A day after the implant I was left to go home and try and put my life back together.
After the excellent care I had received in hospital it was a little discomforting to be let home with seemingly no answers or real support in place except from my family. Despite being hardly able to walk to the end of the road and everything taking extraordinary amounts of effort to do I was not offered any rehab of any sort. I’ve since come to realise this was because I feel between the cracks of the care pathways for cardiac patients. In essence there was nothing wrong with my heart, it just stopped for some reason and worryingly no one knew what that reason was. I had been told my heart was in very good shape and that the cardiac rehab was for patients who had suffered a heart attack or surgery. I’d had neither of those so didn’t qualify.
As I had no memory of my event and knew little of what I had been through in hospital I turned to Dr Google.
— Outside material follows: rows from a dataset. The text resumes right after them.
(** * trader-bot: risk gate and trade-lifecycle scheduler

    A shallow embedding of [src/risk_manager.py] and of the trade-lifecycle
    part of [src/poller.py], with the properties stated for them.

    Conventions of the embedding.
    - The amounts kept in the state of the risk manager, the poller and
      the broker are exact rationals ([Q]), compared with [Qeq] ([==]);
      what is proved of them is counting, bookkeeping and control flow.
    - Position sizing and trade validation decide by comparing computed
      doubles, so [calculate_position_size] and [validate_trade_risk]
      compute in IEEE 754 binary64 ([PrimFloat.float]), with Python's
      operations on it in [PyFloat]; they read an amount of the state as
      the double nearest to it, which for fields holding doubles is what
      the float addition of [get_current_capital] returns.
    - [int(x)] on a float truncates toward zero: [PyFloat.int] on a
      double, [Py.int] on a rational.
    - [x / y] raises [ZeroDivisionError] when [y] is zero: [PyFloat.div]
      and [Py.div] return [None] there, and every
      [try ... except Exception] of the source is an explicit match on
      that [None].
    - [datetime.now()] is a parameter of each operation; a naive datetime
      is a calendar day and a number of microseconds since midnight.
    - Dictionaries keep their insertion order and are association lists
      with unique keys.
    - The broker, the decision oracle, the screener and the trade logger
      are collaborators of the poller: a class of operations over an
      abstract state of the outside world.  The poller's operations pass
      a [System] along (the poller, the world and the trace of the calls
      made), so the calls a test spy would count can be read off the
      trace. *)

From Stdlib Require Import ZArith QArith Qround Qabs Lia Lqa List String Bool.
From Stdlib Require Import Floats.
Import ListNotations.
Open Scope Q_scope.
Which admittedly is not always a good idea, but I wanted to know more about what had just turned my life upside down.
Over the next few months I came across various websites and forums and looked at the British Heart Foundation, Arrhythmia Alliance and found that I didn’t really seem to fit in or equate with who their target audience was. Yes, my heart stopped temporarily, but the issues I was having to deal with were not really heart related.
I then found Inspires SCA group, which is a US based health website that has forums for pretty much any condition you can think of. Although not overflowing with information it was populated far more than any others I had come across before. Being US based it’s main contingent were from there, but there were others from around the world and importantly for me, a number based in the UK.
After several months of reading peoples stories of hope and at times desperation there was talk of us getting together. This went on for a little while and then I decided to just put a mark in the sand and see who would come along for a bite to eat and a few drinks in London. I was pleasantly surprised to find that a number of people were willing to travel from all over the country to get together. After some tooing and frooing we set a date and venue for the end of February 2015 in a London pub called the Mulberry Bush on the south bank.
After our first meet-up in February 2015, I realised I was not alone. It was the first time since my cardiac arrest the previous year that I had spoken face-to-face with someone who had experienced what I had. This was also true for my wife, who also happened to be my lifesaver. From that meet-up, the idea of SCA UK was born. Since then, we have achieved a considerable amount, primarily providing information, resources and support to others in a similar situation but also raising the profile of survivorship and the need for better post-discharge care. We are starting to get traction in this, and with the formation of the charity, I genuinely believe we have a bright future ahead and will make a significant difference in the lives of many who join our ranks.